- WHAT YOU SHOULD DO:
Retype every entry below without any change.

- SUPPLIED DATA:
(* ===== verification/_CoqProject ===== *)
-Q . S2P
Prelude.v
JsString.v
JsRegex.v
JsNumber.v
JsValue.v
EmailPattern.v
RuleMatcher.v
RuleActions.v
MailTypes.v
MailMessage.v
MailThread.v
MailMailbox.v
JsDate.v
Dayjs.v
CalEvent.v
CalRecurrence.v
Contact.v
VCard.v
QueryParser.v
Proc.v
ContactTable.v
MailDb.v
MailRollup.v
Ingest.v
Imap.v
ImapOps.v
ImapInvariant.v
IngestSpecs.v
IngestQueues.v
IngestTheorems.v
IngestRace.v
ImapSpecs.v
ImapSync.v
ImapFolders.v
Discovery.v
DiscoverySpecs.v
RulesProcessor.v
DeltaFetch.v
DeltaSpecs.v
Backfill.v
BackfillSpecs.v
ImapWorker.v
ITip.v
ITipProcessor.v
MailActions.v
MailActionsSpecs.v
WebWorker.v
DavCard.v
DavMirror.v
DavSync.v
DavSyncSpecs.v
DavWrite.v
DavWriteSpecs.v
DayLayout.v
CalActions.v
CalActionsSpecs.v
CalViews.v
CalViewsSpecs.v
ItipMail.v
ItipMailSpecs.v
WebRules.v
WebRulesSpecs.v
WebLabels.v
WebLabelsSpecs.v
S3Store.v
S3StoreSpecs.v
DriveFiles.v
DriveFilesSpecs.v
InboundHooks.v
InboundSpecs.v
SmtpRouter.v
SendMail.v
SendMailSpecs.v
SearchIndex.v
SearchSpecs.v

- SOLUTION:
(* ===== verification/_CoqProject ===== *)
-Q . S2P
Prelude.v
JsString.v
JsRegex.v
JsNumber.v
JsValue.v
EmailPattern.v
RuleMatcher.v
RuleActions.v
MailTypes.v
MailMessage.v
MailThread.v
MailMailbox.v
JsDate.v
Dayjs.v
CalEvent.v
CalRecurrence.v
Contact.v
VCard.v
QueryParser.v
Proc.v
ContactTable.v
MailDb.v
MailRollup.v
Ingest.v
Imap.v
ImapOps.v
ImapInvariant.v
IngestSpecs.v
IngestQueues.v
IngestTheorems.v
IngestRace.v
ImapSpecs.v
ImapSync.v
ImapFolders.v
Discovery.v
DiscoverySpecs.v
RulesProcessor.v
DeltaFetch.v
DeltaSpecs.v
Backfill.v
BackfillSpecs.v
ImapWorker.v
ITip.v
ITipProcessor.v
MailActions.v
MailActionsSpecs.v
WebWorker.v
DavCard.v
DavMirror.v
DavSync.v
DavSyncSpecs.v
DavWrite.v
DavWriteSpecs.v
DayLayout.v
CalActions.v
CalActionsSpecs.v
CalViews.v
CalViewsSpecs.v
ItipMail.v
ItipMailSpecs.v
WebRules.v
WebRulesSpecs.v
WebLabels.v
WebLabelsSpecs.v
S3Store.v
S3StoreSpecs.v
DriveFiles.v
DriveFilesSpecs.v
InboundHooks.v
InboundSpecs.v
SmtpRouter.v
SendMail.v
SendMailSpecs.v
SearchIndex.v
SearchSpecs.v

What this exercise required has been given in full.